Exercise requirements. Repeat the lines of the data exactly, from the first one through the one that contains "Lemma grouped_empty (sales".

[Input data — start]

Lemma for_each_Ok {A S} (body : S -> A -> Result S) (l : list A) :
  (forall x st, x ∈ l -> exists st', body st x = Ok st') ->
  forall st, exists st', for_each body st l = Ok st'.
Proof.
  induction l as [|x l IH]; intros Hbody st; simpl; [eauto|].
  destruct (Hbody x st) as [st1 ->]; [by left|]. simpl.
  apply IH. intros y st0 Hy. apply Hbody. by right.
Qed.

Lemma for_each_run_Ok {A S} (body : S -> A -> Run S) (l : list A) :
  (forall x st, x ∈ l -> exists st', outcome (body st x) = Ok st') ->
  forall st, exists st', outcome (for_each_run body st l) = Ok st'.
Proof.
  induction l as [|x l IH]; intros Hbody st; simpl; [eauto|].
  rewrite outcome_bind. destruct (Hbody x st) as [st1 ->]; [by left|]. simpl.
  apply IH. intros y st0 Hy. apply Hbody. by right.
Qed.

Lemma group_country_grouped (sales : gmap string (gmap string (Z * Decimal)))
    (l : list string)
    (corporations corporations' : gmap string (gmap string (gmap string (Z * Decimal)))) :
  grouped sales corporations ->
  for_each (group_country sales) corporations l = Ok corporations' ->
  grouped sales corporations'.
Proof.
  revert corporations. induction l as [|k l IH]; intros corporations Hg Hrun; simpl in Hrun.
  - by injection Hrun as <-.
  - destruct (group_country sales corporations k) as [corporations1|e] eqn:Hstep; [|done].
    simpl in Hrun. apply (IH corporations1); [|done]. clear IH Hrun.
    unfold group_country in Hstep.
    destruct (sales !! k) as [pm|] eqn:Hk; [|done]. simpl in Hstep.
    destruct (apple_corporation k) as [corp|e] eqn:Hcorp; [|done]. simpl in Hstep.
    injection Hstep as <-.
    intros corporation sold Hsold.
    destruct (decide (corp = corporation)) as [->|Hne].
    + rewrite lookup_insert_eq in Hsold. injection Hsold as <-.
      split; [apply insert_non_empty|]. intros c products Hc.
      destruct (decide (k = c)) as [->|Hkc].
      * rewrite lookup_insert_eq in Hc. injection Hc as <-. done.
      * rewrite lookup_insert_ne in Hc by done.
        destruct (corporations !! corporation) as [sold0|] eqn:E; [|done].
        by apply (Hg corporation sold0).
    + rewrite lookup_insert_ne in Hsold by done. by apply Hg.
Qed.

Lemma grouped_empty (sales : gmap string (gmap string (Z * Decimal))) : grouped sales ∅.
Proof. intros corporation sold H. by rewrite lookup_empty in H. Qed.

(** X14: every product line of the report is an entry of the ledger: its
    quantity and amount are those of a product of some country, and the
    currency shown is the one the currency map holds for that country.
    This holds of whatever was printed, also when the run raises later. *)
Theorem X14_lines_come_from_ledger (currency_data : gmap string (string * float))
    (sales : gmap string (gmap string (Z * Decimal))) (currencies : gmap string string) :
  Forall (from_ledger sales currencies)
    (trace (print_sales_by_corporation currency_data sales currencies)).
Proof.
  unfold print_sales_by_corporation.
  apply trace_bind_Forall; [constructor|]. intros corporations Hgroup. simpl in Hgroup.
  pose proof (group_country_grouped _ _ _ _ (grouped_empty sales) Hgroup) as Hg.
  apply for_each_run_trace_Forall. intros u corporation _. unfold corporation_block.
  apply trace_bind_Forall; [constructor|]. intros address _.
  apply trace_bind_Forall; [by repeat constructor|]. intros _ _.
  apply trace_bind_Forall; [constructor|]. intros sold Hsold. simpl in Hsold.
  apply or_raise_Ok in Hsold.
  apply trace_bind_Forall;
    [|intros; apply trace_bind_Forall; [constructor | by repeat constructor]].
  apply for_each_run_trace_Forall. intros corporation_sum countrycode _.
  unfold country_block.
  apply trace_bind_Forall; [constructor|]. intros country_currency Hcur. simpl in Hcur.
  apply or_raise_Ok in Hcur.
  apply trace_bind_Forall; [constructor|]. intros products_sold Hproducts.
  simpl in Hproducts. apply or_raise_Ok in Hproducts.
  apply trace_bind_Forall; [constructor|]. intros name _.
  apply trace_bind_Forall; [by repeat constructor|]. intros _ _.
  apply for_each_run_trace_Forall. intros sum product _. unfold product_line.
  apply trace_bind_Forall; [constructor|]. intros [quantity amount] Hentry.
  simpl in Hentry. apply or_raise_Ok in Hentry.
  apply trace_bind_Forall; [constructor|]. intros converted _.
  apply trace_bind_Forall; [constructor|]. intros _ _.
  apply trace_bind_Forall; [constructor|]. intros _ _.
  apply trace_bind_Forall; [|constructor].
  constructor; [|constructor]. simpl.
  exists countrycode, products_sold. repeat split; try done.
  by apply (Hg corporation sold Hsold).
Qed.

(** X16: a report printed to the end shows every entry of the ledger: for
    every product of every country there is a product line with its
    quantity and amount, the currency of the country, and the rate and
    amount in local currency [convert] gives. *)
Theorem X16_report_shows_every_entry (currency_data : gmap string (string * float))
    (sales : gmap string (gmap string (Z * Decimal))) (currencies : gmap string string)
    (countrycode product : string) (products : gmap string (Z * Decimal))
    (quantity : Z) (amount : Decimal) :
  outcome (print_sales_by_corporation currency_data sales currencies) = Ok tt ->
  sales !! countrycode = Some products ->
  products !! product = Some (quantity, amount) ->
  exists country_currency exchange_rate amount_in_local_currency,
    currencies !! countrycode = Some country_currency /\
    convert currency_data country_currency amount
    = Ok (exchange_rate, amount_in_local_currency) /\
    EvPrint (OutProduct quantity product country_currency amount exchange_rate
               amount_in_local_currency)
    ∈ trace (print_sales_by_corporation currency_data sales currencies).
Proof.
  intros Hrun Hsales Hproduct. unfold print_sales_by_corporation in *.
  apply outcome_bind_Ok in Hrun as (corporations & Hgroup & Hrun). simpl in Hgroup.
  rewrite Hgroup, run_bind_lift_Ok.
  destruct (group_country_present sales countrycode products _ _ _ Hsales Hgroup)
    as (corporation & sold & Hcorp & Hsold).
  { left. apply dict_keys_elem, elem_of_dom. by exists products. }
  destruct (for_each_run_elem _ _ corporation _ _ Hrun) as (u0 & u1 & Hblock & Hev).
  { apply dict_keys_elem, elem_of_dom. by exists sold. }
  assert (H : exists country_currency exchange_rate amount_in_local_currency,
    currencies !! countrycode = Some country_currency /\
    convert currency_data country_currency amount
    = Ok (exchange_rate, amount_in_local_currency) /\
    EvPrint (OutProduct quantity product country_currency amount exchange_rate
               amount_in_local_currency)
    ∈ trace (corporation_block currency_data currencies corporations u0 corporation)).
  { clear Hev Hrun. unfold corporation_block in *.
    apply outcome_bind_Ok in Hblock as (address & Haddress & Hblock).
    apply outcome_bind_Ok in Hblock as ([] & _ & Hblock).
    apply outcome_bind_Ok in Hblock as (sold' & Hsold' & Hblock).
    simpl in Hsold'. rewrite Hcorp in Hsold'. injection Hsold' as <-.
    apply outcome_bind_Ok in Hblock as (sum & Hloop & _).
    destruct (for_each_run_elem _ _ countrycode _ _ Hloop) as (s0 & s1 & Hcountry & Hev).
    { apply dict_keys_elem, elem_of_dom. by exists products. }
    assert (H : exists country_currency exchange_rate amount_in_local_currency,
      currencies !! countrycode = Some country_currency /\
      convert currency_data country_currency amount
      = Ok (exchange_rate, amount_in_local_currency) /\
      EvPrint (OutProduct quantity product country_currency amount exchange_rate
                 amount_in_local_currency)
      ∈ trace (country_block currency_data currencies sold s0 countrycode)).
    { clear Hev Hloop. unfold country_block in *.
      apply outcome_bind_Ok in Hcountry as (cur & Hcur & Hcountry).
      simpl in Hcur. apply or_raise_Ok in Hcur.
      apply outcome_bind_Ok in Hcountry as (products' & Hproducts' & Hcountry).
      simpl in Hproducts'. rewrite Hsold in Hproducts'. injection Hproducts' as <-.
      apply outcome_bind_Ok in Hcountry as (name & Hname & Hcountry).
      apply outcome_bind_Ok in Hcountry as ([] & _ & Hlines).
      destruct (for_each_run_elem _ _ product _ _ Hlines) as (t0 & t1 & Hline & Hev).
      { apply dict_keys_elem, elem_of_dom. by exists (quantity, amount). }
      unfold product_line in Hline, Hev.
      apply outcome_bind_Ok in Hline as (qa & Hqa & Hline).
      simpl in Hqa. rewrite Hproduct in Hqa. injection Hqa as <-.
      apply outcome_bind_Ok in Hline as ([rate local] & Hconv & Hline). simpl in Hconv.
      apply outcome_bind_Ok in Hline as ([] & Hamount & Hline).
      apply outcome_bind_Ok in Hline as ([] & Hlocal & _).
      cbn [outcome lift fst snd] in Hamount, Hlocal.
      exists cur, rate, local. repeat split; try done.
      rewrite Hcur, Hsold. simpl or_raise. rewrite !run_bind_lift_Ok.
      simpl in Hname. rewrite Hname, run_bind_lift_Ok.
      apply (elem_trace_bind_r _ _ tt); [done|]. apply Hev.
      rewrite Hproduct. simpl or_raise. rewrite run_bind_lift_Ok. cbn [fst snd].
      rewrite Hconv, run_bind_lift_Ok. cbn [fst snd].
      rewrite Hamount, run_bind_lift_Ok, Hlocal, run_bind_lift_Ok.
      apply elem_trace_bind_l. simpl. by left. }
    destruct H as (cur & rate & local & Hcur & Hconv & Hin).
    exists cur, rate, local. repeat split; try done.
    simpl in Haddress. rewrite Haddress, run_bind_lift_Ok.
    apply (elem_trace_bind_r _ _ tt); [done|].
    rewrite Hcorp. simpl or_raise. rewrite run_bind_lift_Ok.
    apply elem_trace_bind_l. by apply Hev. }
  destruct H as (cur & rate & local & Hcur & Hconv & Hin).
  exists cur, rate, local. repeat split; try done. by apply Hev.
Qed.

End MoreReport.

(** ** The files a run reads *)

Section Opened.
Context {L : PyLib}.

(** X17: [parse_financial_reports] opens no file but those of the listing
    whose names end in "txt" and are not the rates file, also in a run that
    raises; a run that returns has opened every one of them, once, in the
    order of the listing. *)
Theorem X17_reports_opened (fs : FileSystem) (workingdir : string)
    (filenames : list string) :
  fs_listdir fs workingdir = Some filenames ->
  Forall (fun ev => forall path,
            opened ev = Some path ->
            exists filename,
              filename ∈ filenames /\ skipped filename = false /\
              path = path_in workingdir filename)
    (trace (parse_financial_reports fs workingdir)) /\
  forall st,
    outcome (parse_financial_reports fs workingdir) = Ok st ->
    omap opened (trace (parse_financial_reports fs workingdir))
    = path_in workingdir <$> filter (fun filename => skipped filename = false) filenames.
Proof.
  intros Hdir. split; [|intros st; by apply parse_financial_reports_opened].
  unfold parse_financial_reports, listdir.
  apply trace_bind_Forall.
  { apply trace_bind_Forall; [by repeat constructor | intros; constructor]. }
  intros filenames' Hl. rewrite outcome_bind in Hl. simpl in Hl. rewrite Hdir in Hl.
  injection Hl as <-.
  apply for_each_run_trace_Forall. intros st filename Hf.
  unfold report_file, open_csv. destruct (skipped filename) eqn:Hs; [constructor|].
  apply trace_bind_Forall; [|intros; constructor].
  apply trace_bind_Forall; [|intros; constructor].
  constructor; [|constructor]. intros path [= <-]. by exists filename.
Qed.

[Input data — finish]

Result of the task.
Lemma for_each_Ok {A S} (body : S -> A -> Result S) (l : list A) :
  (forall x st, x ∈ l -> exists st', body st x = Ok st') ->
  forall st, exists st', for_each body st l = Ok st'.
Proof.
  induction l as [|x l IH]; intros Hbody st; simpl; [eauto|].
  destruct (Hbody x st) as [st1 ->]; [by left|]. simpl.
  apply IH. intros y st0 Hy. apply Hbody. by right.
Qed.

Lemma for_each_run_Ok {A S} (body : S -> A -> Run S) (l : list A) :
  (forall x st, x ∈ l -> exists st', outcome (body st x) = Ok st') ->
  forall st, exists st', outcome (for_each_run body st l) = Ok st'.
Proof.
  induction l as [|x l IH]; intros Hbody st; simpl; [eauto|].
  rewrite outcome_bind. destruct (Hbody x st) as [st1 ->]; [by left|]. simpl.
  apply IH. intros y st0 Hy. apply Hbody. by right.
Qed.

Lemma group_country_grouped (sales : gmap string (gmap string (Z * Decimal)))
    (l : list string)
    (corporations corporations' : gmap string (gmap string (gmap string (Z * Decimal)))) :
  grouped sales corporations ->
  for_each (group_country sales) corporations l = Ok corporations' ->
  grouped sales corporations'.
Proof.
  revert corporations. induction l as [|k l IH]; intros corporations Hg Hrun; simpl in Hrun.
  - by injection Hrun as <-.
  - destruct (group_country sales corporations k) as [corporations1|e] eqn:Hstep; [|done].
    simpl in Hrun. apply (IH corporations1); [|done]. clear IH Hrun.
    unfold group_country in Hstep.
    destruct (sales !! k) as [pm|] eqn:Hk; [|done]. simpl in Hstep.
    destruct (apple_corporation k) as [corp|e] eqn:Hcorp; [|done]. simpl in Hstep.
    injection Hstep as <-.
    intros corporation sold Hsold.
    destruct (decide (corp = corporation)) as [->|Hne].
    + rewrite lookup_insert_eq in Hsold. injection Hsold as <-.
      split; [apply insert_non_empty|]. intros c products Hc.
      destruct (decide (k = c)) as [->|Hkc].
      * rewrite lookup_insert_eq in Hc. injection Hc as <-. done.
      * rewrite lookup_insert_ne in Hc by done.
        destruct (corporations !! corporation) as [sold0|] eqn:E; [|done].
        by apply (Hg corporation sold0).
    + rewrite lookup_insert_ne in Hsold by done. by apply Hg.
Qed.

Lemma grouped_empty (sales : gmap string (gmap string (Z * Decimal))) : grouped sales ∅.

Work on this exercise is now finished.